◆ **Required work**: Please reproduce the entries in full. Keep every character the same.

(Records to use)

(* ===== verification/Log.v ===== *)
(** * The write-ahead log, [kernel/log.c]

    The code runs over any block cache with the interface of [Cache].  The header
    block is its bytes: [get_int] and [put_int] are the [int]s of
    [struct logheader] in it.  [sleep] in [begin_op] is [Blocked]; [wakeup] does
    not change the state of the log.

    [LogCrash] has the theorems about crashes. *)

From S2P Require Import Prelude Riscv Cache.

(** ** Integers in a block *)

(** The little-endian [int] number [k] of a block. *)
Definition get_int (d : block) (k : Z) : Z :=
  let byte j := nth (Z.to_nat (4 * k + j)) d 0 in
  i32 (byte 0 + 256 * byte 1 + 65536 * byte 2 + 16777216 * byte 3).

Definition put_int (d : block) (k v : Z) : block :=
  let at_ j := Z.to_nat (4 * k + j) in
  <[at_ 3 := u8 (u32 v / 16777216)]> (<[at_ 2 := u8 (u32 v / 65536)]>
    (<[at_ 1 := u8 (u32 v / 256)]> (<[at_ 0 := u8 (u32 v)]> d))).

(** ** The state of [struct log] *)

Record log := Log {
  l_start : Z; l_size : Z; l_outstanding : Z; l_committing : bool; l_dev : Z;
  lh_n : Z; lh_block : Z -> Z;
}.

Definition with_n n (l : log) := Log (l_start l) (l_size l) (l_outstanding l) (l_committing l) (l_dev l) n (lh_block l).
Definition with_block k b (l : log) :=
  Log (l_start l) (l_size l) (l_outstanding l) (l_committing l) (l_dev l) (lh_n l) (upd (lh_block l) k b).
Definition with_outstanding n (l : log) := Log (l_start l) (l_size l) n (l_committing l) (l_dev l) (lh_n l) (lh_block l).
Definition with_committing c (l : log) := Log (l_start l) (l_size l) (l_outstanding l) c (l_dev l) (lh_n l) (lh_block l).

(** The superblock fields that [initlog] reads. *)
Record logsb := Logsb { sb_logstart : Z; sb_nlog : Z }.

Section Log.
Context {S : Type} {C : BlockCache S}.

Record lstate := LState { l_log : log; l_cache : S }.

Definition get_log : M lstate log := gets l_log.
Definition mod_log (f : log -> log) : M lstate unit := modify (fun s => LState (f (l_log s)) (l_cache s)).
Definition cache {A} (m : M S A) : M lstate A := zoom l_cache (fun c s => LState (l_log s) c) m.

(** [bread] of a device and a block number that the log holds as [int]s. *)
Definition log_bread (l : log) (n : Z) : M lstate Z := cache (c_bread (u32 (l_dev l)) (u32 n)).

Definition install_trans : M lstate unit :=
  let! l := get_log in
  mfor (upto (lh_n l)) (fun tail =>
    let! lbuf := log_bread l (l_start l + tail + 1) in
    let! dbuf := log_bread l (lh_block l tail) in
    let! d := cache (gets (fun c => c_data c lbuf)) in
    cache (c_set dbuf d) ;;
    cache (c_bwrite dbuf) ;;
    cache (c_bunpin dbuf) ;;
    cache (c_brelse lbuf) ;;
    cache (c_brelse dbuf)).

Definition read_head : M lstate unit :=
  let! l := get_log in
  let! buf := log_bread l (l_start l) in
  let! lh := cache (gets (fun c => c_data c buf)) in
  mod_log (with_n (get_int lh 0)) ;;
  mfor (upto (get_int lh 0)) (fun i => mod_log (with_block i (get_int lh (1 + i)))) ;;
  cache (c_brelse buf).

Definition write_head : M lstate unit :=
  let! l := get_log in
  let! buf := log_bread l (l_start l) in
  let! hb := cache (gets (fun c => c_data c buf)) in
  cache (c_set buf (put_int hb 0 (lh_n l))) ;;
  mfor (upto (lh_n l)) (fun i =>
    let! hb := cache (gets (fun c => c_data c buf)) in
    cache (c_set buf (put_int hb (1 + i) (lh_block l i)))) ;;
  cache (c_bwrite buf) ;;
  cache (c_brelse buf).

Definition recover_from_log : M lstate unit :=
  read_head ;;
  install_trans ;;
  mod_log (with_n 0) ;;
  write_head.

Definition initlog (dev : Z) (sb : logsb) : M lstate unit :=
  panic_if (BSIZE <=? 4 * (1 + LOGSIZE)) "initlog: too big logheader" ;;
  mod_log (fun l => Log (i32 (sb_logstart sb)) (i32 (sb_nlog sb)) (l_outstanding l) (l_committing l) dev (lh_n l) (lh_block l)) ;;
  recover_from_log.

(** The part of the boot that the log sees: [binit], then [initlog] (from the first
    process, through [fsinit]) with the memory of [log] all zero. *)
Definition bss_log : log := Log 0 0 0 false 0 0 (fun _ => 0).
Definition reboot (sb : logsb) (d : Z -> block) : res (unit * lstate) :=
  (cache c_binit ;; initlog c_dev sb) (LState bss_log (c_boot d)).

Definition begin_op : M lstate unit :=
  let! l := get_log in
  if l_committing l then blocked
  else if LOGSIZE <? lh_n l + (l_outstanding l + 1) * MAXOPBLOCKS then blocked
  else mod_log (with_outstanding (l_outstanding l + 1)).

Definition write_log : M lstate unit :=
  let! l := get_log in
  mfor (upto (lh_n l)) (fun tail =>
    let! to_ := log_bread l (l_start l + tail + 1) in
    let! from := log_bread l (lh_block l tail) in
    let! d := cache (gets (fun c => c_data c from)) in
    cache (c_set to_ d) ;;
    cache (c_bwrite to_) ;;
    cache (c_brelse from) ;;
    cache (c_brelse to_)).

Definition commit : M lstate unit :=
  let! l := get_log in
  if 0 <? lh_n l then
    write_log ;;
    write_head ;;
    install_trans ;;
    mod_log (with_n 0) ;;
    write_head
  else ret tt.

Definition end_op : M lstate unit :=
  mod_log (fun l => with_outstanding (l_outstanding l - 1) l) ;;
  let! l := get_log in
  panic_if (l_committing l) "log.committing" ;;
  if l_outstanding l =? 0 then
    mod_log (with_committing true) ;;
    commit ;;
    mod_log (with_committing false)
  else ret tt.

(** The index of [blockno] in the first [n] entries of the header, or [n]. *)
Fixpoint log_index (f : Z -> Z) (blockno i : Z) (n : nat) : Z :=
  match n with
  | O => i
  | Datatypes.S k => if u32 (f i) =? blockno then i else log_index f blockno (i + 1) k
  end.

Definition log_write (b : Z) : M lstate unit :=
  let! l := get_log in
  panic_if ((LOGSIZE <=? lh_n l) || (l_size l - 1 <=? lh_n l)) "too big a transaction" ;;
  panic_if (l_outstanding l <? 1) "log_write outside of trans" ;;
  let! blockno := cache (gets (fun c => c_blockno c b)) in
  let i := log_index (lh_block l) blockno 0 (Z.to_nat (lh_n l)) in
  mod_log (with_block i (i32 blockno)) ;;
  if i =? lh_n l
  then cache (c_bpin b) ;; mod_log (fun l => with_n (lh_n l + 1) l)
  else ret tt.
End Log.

(End Records to use)

◆ **Answer space**:
(* ===== verification/Log.v ===== *)
(** * The write-ahead log, [kernel/log.c]

    The code runs over any block cache with the interface of [Cache].  The header
    block is its bytes: [get_int] and [put_int] are the [int]s of
    [struct logheader] in it.  [sleep] in [begin_op] is [Blocked]; [wakeup] does
    not change the state of the log.

    [LogCrash] has the theorems about crashes. *)

From S2P Require Import Prelude Riscv Cache.

(** ** Integers in a block *)

(** The little-endian [int] number [k] of a block. *)
Definition get_int (d : block) (k : Z) : Z :=
  let byte j := nth (Z.to_nat (4 * k + j)) d 0 in
  i32 (byte 0 + 256 * byte 1 + 65536 * byte 2 + 16777216 * byte 3).

Definition put_int (d : block) (k v : Z) : block :=
  let at_ j := Z.to_nat (4 * k + j) in
  <[at_ 3 := u8 (u32 v / 16777216)]> (<[at_ 2 := u8 (u32 v / 65536)]>
    (<[at_ 1 := u8 (u32 v / 256)]> (<[at_ 0 := u8 (u32 v)]> d))).

(** ** The state of [struct log] *)

Record log := Log {
  l_start : Z; l_size : Z; l_outstanding : Z; l_committing : bool; l_dev : Z;
  lh_n : Z; lh_block : Z -> Z;
}.

Definition with_n n (l : log) := Log (l_start l) (l_size l) (l_outstanding l) (l_committing l) (l_dev l) n (lh_block l).
Definition with_block k b (l : log) :=
  Log (l_start l) (l_size l) (l_outstanding l) (l_committing l) (l_dev l) (lh_n l) (upd (lh_block l) k b).
Definition with_outstanding n (l : log) := Log (l_start l) (l_size l) n (l_committing l) (l_dev l) (lh_n l) (lh_block l).
Definition with_committing c (l : log) := Log (l_start l) (l_size l) (l_outstanding l) c (l_dev l) (lh_n l) (lh_block l).

(** The superblock fields that [initlog] reads. *)
Record logsb := Logsb { sb_logstart : Z; sb_nlog : Z }.

Section Log.
Context {S : Type} {C : BlockCache S}.

Record lstate := LState { l_log : log; l_cache : S }.

Definition get_log : M lstate log := gets l_log.
Definition mod_log (f : log -> log) : M lstate unit := modify (fun s => LState (f (l_log s)) (l_cache s)).
Definition cache {A} (m : M S A) : M lstate A := zoom l_cache (fun c s => LState (l_log s) c) m.

(** [bread] of a device and a block number that the log holds as [int]s. *)
Definition log_bread (l : log) (n : Z) : M lstate Z := cache (c_bread (u32 (l_dev l)) (u32 n)).

Definition install_trans : M lstate unit :=
  let! l := get_log in
  mfor (upto (lh_n l)) (fun tail =>
    let! lbuf := log_bread l (l_start l + tail + 1) in
    let! dbuf := log_bread l (lh_block l tail) in
    let! d := cache (gets (fun c => c_data c lbuf)) in
    cache (c_set dbuf d) ;;
    cache (c_bwrite dbuf) ;;
    cache (c_bunpin dbuf) ;;
    cache (c_brelse lbuf) ;;
    cache (c_brelse dbuf)).

Definition read_head : M lstate unit :=
  let! l := get_log in
  let! buf := log_bread l (l_start l) in
  let! lh := cache (gets (fun c => c_data c buf)) in
  mod_log (with_n (get_int lh 0)) ;;
  mfor (upto (get_int lh 0)) (fun i => mod_log (with_block i (get_int lh (1 + i)))) ;;
  cache (c_brelse buf).

Definition write_head : M lstate unit :=
  let! l := get_log in
  let! buf := log_bread l (l_start l) in
  let! hb := cache (gets (fun c => c_data c buf)) in
  cache (c_set buf (put_int hb 0 (lh_n l))) ;;
  mfor (upto (lh_n l)) (fun i =>
    let! hb := cache (gets (fun c => c_data c buf)) in
    cache (c_set buf (put_int hb (1 + i) (lh_block l i)))) ;;
  cache (c_bwrite buf) ;;
  cache (c_brelse buf).

Definition recover_from_log : M lstate unit :=
  read_head ;;
  install_trans ;;
  mod_log (with_n 0) ;;
  write_head.

Definition initlog (dev : Z) (sb : logsb) : M lstate unit :=
  panic_if (BSIZE <=? 4 * (1 + LOGSIZE)) "initlog: too big logheader" ;;
  mod_log (fun l => Log (i32 (sb_logstart sb)) (i32 (sb_nlog sb)) (l_outstanding l) (l_committing l) dev (lh_n l) (lh_block l)) ;;
  recover_from_log.

(** The part of the boot that the log sees: [binit], then [initlog] (from the first
    process, through [fsinit]) with the memory of [log] all zero. *)
Definition bss_log : log := Log 0 0 0 false 0 0 (fun _ => 0).
Definition reboot (sb : logsb) (d : Z -> block) : res (unit * lstate) :=
  (cache c_binit ;; initlog c_dev sb) (LState bss_log (c_boot d)).

Definition begin_op : M lstate unit :=
  let! l := get_log in
  if l_committing l then blocked
  else if LOGSIZE <? lh_n l + (l_outstanding l + 1) * MAXOPBLOCKS then blocked
  else mod_log (with_outstanding (l_outstanding l + 1)).

Definition write_log : M lstate unit :=
  let! l := get_log in
  mfor (upto (lh_n l)) (fun tail =>
    let! to_ := log_bread l (l_start l + tail + 1) in
    let! from := log_bread l (lh_block l tail) in
    let! d := cache (gets (fun c => c_data c from)) in
    cache (c_set to_ d) ;;
    cache (c_bwrite to_) ;;
    cache (c_brelse from) ;;
    cache (c_brelse to_)).

Definition commit : M lstate unit :=
  let! l := get_log in
  if 0 <? lh_n l then
    write_log ;;
    write_head ;;
    install_trans ;;
    mod_log (with_n 0) ;;
    write_head
  else ret tt.

Definition end_op : M lstate unit :=
  mod_log (fun l => with_outstanding (l_outstanding l - 1) l) ;;
  let! l := get_log in
  panic_if (l_committing l) "log.committing" ;;
  if l_outstanding l =? 0 then
    mod_log (with_committing true) ;;
    commit ;;
    mod_log (with_committing false)
  else ret tt.

(** The index of [blockno] in the first [n] entries of the header, or [n]. *)
Fixpoint log_index (f : Z -> Z) (blockno i : Z) (n : nat) : Z :=
  match n with
  | O => i
  | Datatypes.S k => if u32 (f i) =? blockno then i else log_index f blockno (i + 1) k
  end.

Definition log_write (b : Z) : M lstate unit :=
  let! l := get_log in
  panic_if ((LOGSIZE <=? lh_n l) || (l_size l - 1 <=? lh_n l)) "too big a transaction" ;;
  panic_if (l_outstanding l <? 1) "log_write outside of trans" ;;
  let! blockno := cache (gets (fun c => c_blockno c b)) in
  let i := log_index (lh_block l) blockno 0 (Z.to_nat (lh_n l)) in
  mod_log (with_block i (i32 blockno)) ;;
  if i =? lh_n l
  then cache (c_bpin b) ;; mod_log (fun l => with_n (lh_n l + 1) l)
  else ret tt.
End Log.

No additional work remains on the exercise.